(** When the SCM does not answer for ever that the start is pending, the command that starts
    the service ends, and it says that the service started only when the service was seen
    running.  Every handle is closed once, except when a question fails while the start is
    pending: both handles are then closed twice. *)
Theorem launch_outcome (m fuel : nat) (Hm : (S m < fuel)%nat)
    (Hpending : forall st, queries env (S (S m)) = Some st -> dwCurrentState st <> SERVICE_START_PENDING) :
  exists message c', ServiceLaunch env fuel client_new = Ok (message, c') /\
    (all_closed c' \/ closed c' = [0; 1; 0; 1]%nat /\ exists k, (2 <= k)%nat /\ queries env k = None) /\
    (message = LaunchDone -> starts env = true /\ exists k st, queries env k = Some st /\ dwCurrentState st = SERVICE_RUNNING).
Proof.
  unfold ServiceLaunch, mbind, cmd_bind, OpenSCManager, OpenService, open_handle. cbn.
  destruct (manager_opens env); [|eexists _, _; split; [reflexivity|]; split; [by left|done]]. cbn.
  destruct (service_opens env); [|eexists _, _; split; [reflexivity|]; split; [by left|done]]. cbn.
  destruct (queries env 0) as [st0|] eqn:E0; [|eexists _, _; split; [reflexivity|]; split; [by left|done]].
  destruct (_ && _); [eexists _, _; split; [reflexivity|]; split; [by left|done]|].
  destruct (starts env) eqn:Es; cbn [negb]; [|eexists _, _; split; [reflexivity|]; split; [by left|done]].
  cbn. destruct (queries env 1) as [st1|] eqn:E1; [|eexists _, _; split; [reflexivity|]; split; [by left|done]].
  cbn. set (c1 := Client _ _ _ _ _).
  destruct (launch_loop_spec m 0 1 fuel (u32 (ticks env 0)) (dwCheckPoint st1) c1 st1) as (st & c' & -> & (Ho & _ & Hr) & Hc); [done..|].
  eexists _, _. split; [reflexivity|]. unfold all_closed. cbn in *. rewrite Ho. split.
  - destruct Hc as [->|[-> Hk]]; [by left|by right].
  - destruct (in_state st SERVICE_RUNNING) eqn:E; [|done]. intros _. split; [done|].
    destruct (Hr (proj1 (in_state_true _ _) E)) as [Hx|(k & st' & _ & Hq & Hx)]; [by exists 1%nat, st1|by exists k, st'].
Qed.

End commands.

(** *** Samples *)

Definition status_in (x : service_state) : service_status := ServiceStatus x 3 0 0 0.
Lemma run_batch_active port path count batch t w o w' tr :
  run_batch cfg net port path count batch t w = (o, w', tr) →
  (∀ pre, pre `prefix_of` tr →
     (0 ≤ active pre ≤ Z.of_nat (CONCURRENT_REQUESTS cfg))%Z) ∧
  (∀ t', o = Ret t' → active tr = 0%Z).
Proof.
  intros H. apply run_batch_shape in H. cbv zeta in H.
  set (bc := Nat.min _ _) in H.
  destruct H as (rs & Hrs & _ & _ & Hshape).
  assert (bc ≤ CONCURRENT_REQUESTS cfg) as Hbc by (unfold bc; lia).
  assert (length rs ≤ bc) as Hlen.
  { rewrite Hrs. etrans; [apply length_filter|].
    by rewrite batch_requests_length. }
  assert (∀ pre, pre `prefix_of` dispatch_events port path w bc
                                 ++ settle_events net rs ++ [Barrier] →
                 (0 ≤ active pre ≤ Z.of_nat bc)%Z) as Hpre.
  { intros pre [Hp|(pre2 & -> & Hp)]%prefix_app_inv.
    - apply prefix_counts in Hp.
      rewrite dispatched_dispatch_events, settled_ids_dispatch_events,
        length_seq in Hp.
      unfold active. cbn in Hp. lia.
    - apply prefix_counts in Hp.
      rewrite dispatched_app, settled_ids_app, dispatched_settle_events,
        settled_ids_settle_events, !length_app, length_fmap in Hp.
      cbn in Hp. unfold active.
      rewrite dispatched_app, settled_ids_app, !length_app,
        dispatched_dispatch_events, settled_ids_dispatch_events, length_seq.
      cbn. lia. }
  destruct Hshape as [[-> ->]|(t' & -> & Hall & ->)].
  - split; [|done]. intros pre Hp. cut (0 ≤ active pre ≤ Z.of_nat bc)%Z; [lia|].
    apply Hpre. etrans; [done|]. rewrite (assoc_L (++)). by apply prefix_app_r.
  - split.
    + intros pre Hp. specialize (Hpre pre Hp). lia.
    + intros _ _. unfold active.
      rewrite !dispatched_app, !settled_ids_app, !length_app,
        dispatched_dispatch_events, settled_ids_dispatch_events,
        dispatched_settle_events, settled_ids_settle_events,
        length_seq, length_fmap, Hall, batch_requests_length.
      cbn. lia.
Qed.
End Batches.

(** ** The batch loop *)

Section BatchLoop.
Context (cfg : config) (net : network).
Context (port : nat) (path : string) (count : nat).
Local Abbreviation batchSize := (CONCURRENT_REQUESTS cfg).
Local Abbreviation loop := (for_loop (St := tally)).
(** * Mini A2A Marketplace Simulator: ledger, negotiator and bandit selection

    A shallow embedding of the decision-and-settlement core of the
    marketplace simulator:

    - [src/ledger/mock_ledger.py]   (class [MockLedger]),
    - [src/ai/rl_negotiation.py]    (class [RLNegotiator]),
    - [src/ai/bandit_selection.py]  (classes [MultiArmedBandit] and
      [ContextualBandit]),
    - [src/agents/agent_base.py]    (class [AgentBase]),
    - [src/main.py]                 ([run_simulation]).

    Modelling conventions.

    - Python [int] is [Z]; there is no wrap-around.
    - Python [float] is idealised by the exact rationals [Q]: a literal
      such as [0.8] is the rational 8/10, [/] is exact division and the
      comparisons are decided exactly.  A float that is only stored (a
      Q-value, a weight, a reputation) can differ from its rational in the
      last digits.  Where a theorem reads a bucket or an integer off a
      float, it is stated for prices within [Negotiator.price_limit],
      where binary64 gives the same bucket and the same integer; module
      [Binary64] writes these expressions with IEEE 754 binary64
      operations, and the two are checked to agree on the simulator's
      prices and at the scale of the limit.  Where the rounding of a
      division can decide a result ([select_epsilon_greedy]) the division
      is a section variable.  [np.log] and [np.sqrt] have no rational
      counterpart and are taken as section variables.
    - A Python object with mutable fields is a record threaded through a
      state-and-exception monad [M]; an uncaught exception keeps the store
      as it was at the raising statement.
    - [dict]s are [gmap]s where only lookups matter and association lists
      in insertion order where the iteration order decides a result
      ([max (d, key=d.get)]).
    - [random.random], [random.choice], [time.time] and the salted [hash]
      are inputs supplied by the environment. *)

From Stdlib Require Import ZArith QArith Lia Lqa Floats.
From stdpp Require Import gmap strings list fin_maps pretty.
(** X5. After any number of blank lines, a line whose object decodes
    with a method and a URL makes [Next] succeed: the target gets the
    object's method and URL, the object's body when it has one and the
    provider's default body otherwise, the merged header, and keeps its
    name; the stream stands after the line. *)
Theorem json_Next_success (decode : string -> Target * option error)
    (blanks : list string) (l rest : string) (e : option error)
    (body : string) (hdr : option HeaderMap) (out t : Target) :
  Forall blankLine blanks ->
  cut "010"%char l = None ->
  TrimSpace (l +:+ newline) <> "" ->
  decode (TrimSpace (l +:+ newline)) = (t, None) ->
  Method t <> "" ->
  URL t <> "" ->
  Json.Next decode
    (mkJSON body hdr (mkReader (joinLines blanks +:+ l +:+ newline +:+ rest) e))
    (Some out)
  = (Return None, Some (jsonResult body hdr out t), mkJSON body hdr (mkReader rest e)).
Proof.
  intros Hb Hl Ht Hd Hm Hu. unfold Json.Next. cbn [j_reader unread j_body j_header].
  rewrite (readLine_skip_blanks blanks (l +:+ newline +:+ rest) e Hb).
  rewrite (readLine_line l rest e Hl Ht), Hd.
  destruct (String.eqb_spec (Method t) ""); [congruence|].
  destruct (String.eqb_spec (URL t) ""); [congruence|].
  reflexivity.
Qed.

Lemma json_Next_success_witness :
  Json.Next sampleDecode
    (mkJSON "dflt" None (mkReader (" " +:+ newline +:+ lineGet +:+ newline +:+ "rest") None))
    (Some zeroTarget)
  = (Return None,
     Some (mkTarget "GET" "http://x" "dflt" (Some {["A" := ["2"]]}) ""),
     mkJSON "dflt" None (mkReader "rest" None)).
Proof.
  assert (Hb : Forall blankLine [" "]) by (repeat constructor).
  pose proof (json_Next_success sampleDecode [" "] lineGet "rest" None "dflt" None
                zeroTarget targetGet Hb eq_refl ltac:(discriminate) eq_refl
                ltac:(discriminate) ltac:(discriminate)) as H.
  exact H.
Defined.

(** X6. Whatever the stream, the defaults and the lexer, a target that
    [Next] hands out has a method and a URL that are not empty and a
    header that is not nil, and keeps the name it came with; and the call
    has consumed at least one byte of the stream. *)
Theorem json_Next_postcondition (decode : string -> Target * option error)
    (d d' : jsonTargeter) (out t' : Target) :
  Json.Next decode d (Some out) = (Return None, Some t', d') ->
  Method t' <> "" /\ URL t' <> "" /\ Header t' <> None /\ Name t' = Name out
  /\ String.length (unread (j_reader d')) < String.length (unread (j_reader d)).
Proof.
  intros H. pose proof (json_Next_progress decode d d' out (Some t') H) as Hp.
  revert H. unfold Json.Next.
  destruct (Json.readLine _ _) as [[[data [e|]] r']|]; try discriminate.
  destruct (decode data) as [t [e|]]; [discriminate|].
  destruct (String.eqb_spec (Method t) ""); [discriminate|].
  destruct (String.eqb_spec (URL t) ""); [discriminate|].
  intros [= <- _]. cbn [Method URL Header Name]. repeat split; try assumption.
  discriminate.
Qed.

Lemma json_Next_postcondition_witness :
  let t' := mkTarget "GET" "http://x" "" (Some {["A" := ["2"]]}) "" in
  Method t' <> "" /\ URL t' <> "" /\ Header t' <> None /\ Name t' = ""
  /\ 0 < String.length (lineGet +:+ newline).
Proof.
  intros t'.
  apply (json_Next_postcondition sampleDecode
           (mkJSON "" None (mkReader (lineGet +:+ newline) None))
           (mkJSON "" None (mkReader "" None)) zeroTarget t').
  reflexivity.
Defined.
(** * Multiprocessing demonstrations: a shallow embedding

    The repository consists of five Python scripts that demonstrate the
    [multiprocessing] package: [Pool.apply_async] (direct submission),
    [Process] workers that pull from a shared input queue and push into a
    shared output queue, a nesting of both, a manager dictionary of
    dictionaries, and a benchmarking harness.

    Conventions of the embedding:
    - Python integers are [Z]; Python floats are read as exact rationals [Q]
      (the statements below that involve floats are statements of exact
      arithmetic);
    - a call that may raise returns an [option] ([None] is the exception);
    - [random.random()] reads the next value of an explicit generator that is
      threaded through the code;
    - [multiprocessing.Queue] is a FIFO list whose [put] and [get] are
      atomic: the non-blocking [get] returns the oldest item or raises
      [Empty]; it raises [Empty] on the empty queue, and it may raise it
      although items are queued (the reader lock is held by another process,
      or the feeder thread has not written the items yet); a blocking [get]
      can only proceed on a non-empty queue;
    - concurrent processes are an interleaving of atomic steps chosen by an
      arbitrary schedule. *)

From Stdlib Require Import ZArith QArith Qround Qabs Lia Lqa List.
From stdpp Require Import base list gmap strings.
Import ListNotations.

Local Open Scope Z_scope.

(** ** Shared numeric helpers *)

(** [range(a, b)] for integers. *)
Definition range (a b : Z) : list Z :=
  map (fun i => a + Z.of_nat i) (seq 0 (Z.to_nat (b - a))).

(** [np.sum] over exact numbers. *)
Definition np_sum (l : list Q) : Q := fold_left Qplus l 0%Q.

(** [int(x)] on a float: truncation toward zero. *)
Definition int_of (x : Q) : Z := Z.quot (Qnum x) (Z.pos (Qden x)).

(** ** MultiprocessingDemonstrationPool.py *)

Module Pool.

(** One summand of [ComputePi]: [4*(-1)**(n)/(2*n+1)]. *)
Definition summand (n : Z) : Q :=
  (inject_Z (4 * (-1) ^ n) / inject_Z (2 * n + 1))%Q.

Definition ComputePi {I : Type} (N : Z) (ID : I) : I * Q :=
  let Sum := fold_left (fun Sum n => (Sum + summand n)%Q) (range 0 N) 0%Q in
  (ID, Sum).

(** [np.linspace(start, stop, num)] with the default [endpoint=True]. *)
Definition linspace (start stop : Q) (num : Z) : list Q :=
  match Z.to_nat num with
  | O => []
  | 1%nat => [start]
  | n =>
      let step := ((stop - start) / inject_Z (num - 1))%Q in
      map (fun i => (inject_Z (Z.of_nat i) * step + start)%Q) (seq 0 n)
  end.

(** [(-1)**x] on an array element.  The elements it is applied to are
    integer-valued; on such [x] this is the source's value. *)
Definition neg_one_pow (x : Q) : Q := inject_Z ((-1) ^ Qfloor x).

Definition ComputePiVectorised {I : Type} (N : Z) (ID : I) : I * Q :=
  let RangeOfn := linspace 0 (inject_Z (N - 1)) N in
  let Summands := map (fun x => (neg_one_pow x / (2 * x + 1))%Q) RangeOfn in
  let Sum := (4 * np_sum Summands)%Q in
  (ID, Sum).

(** The statement of the docstrings: the [N]-th partial sum of the
    Madhava-Leibniz series, sum over n from 0 to N-1 of 4*(-1)^n/(2n+1). *)
Fixpoint MadhavaLeibniz_partial_sum (N : nat) : Q :=
  match N with
  | O => 0%Q
  | S k =>
      (MadhavaLeibniz_partial_sum k
       + 4 * inject_Z ((-1) ^ Z.of_nat k) / inject_Z (2 * Z.of_nat k + 1))%Q
  end.

End Pool.

(** ** The [random] module

    A generator is a source of raw integers read one after the other.
    [random.random()] returns a multiple of 2^-53 in [0,1);
    [random.randint(a, b)] returns an integer of [a..b] and raises
    [ValueError] on an empty range. *)

Record Rng := { raw : nat -> Z; pos : nat }.

Definition next_raw (g : Rng) : Z * Rng :=
  (raw g (pos g), {| raw := raw g; pos := S (pos g) |}).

### Exercise goal
Using the data above, reproduce exactly the lines between those holding "Definition np_sum (l" and "Definition summand (n", inclusive, and no others.

### Response below
Definition np_sum (l : list Q) : Q := fold_left Qplus l 0%Q.

(** [int(x)] on a float: truncation toward zero. *)
Definition int_of (x : Q) : Z := Z.quot (Qnum x) (Z.pos (Qden x)).

(** ** MultiprocessingDemonstrationPool.py *)

Module Pool.

(** One summand of [ComputePi]: [4*(-1)**(n)/(2*n+1)]. *)
Definition summand (n : Z) : Q :=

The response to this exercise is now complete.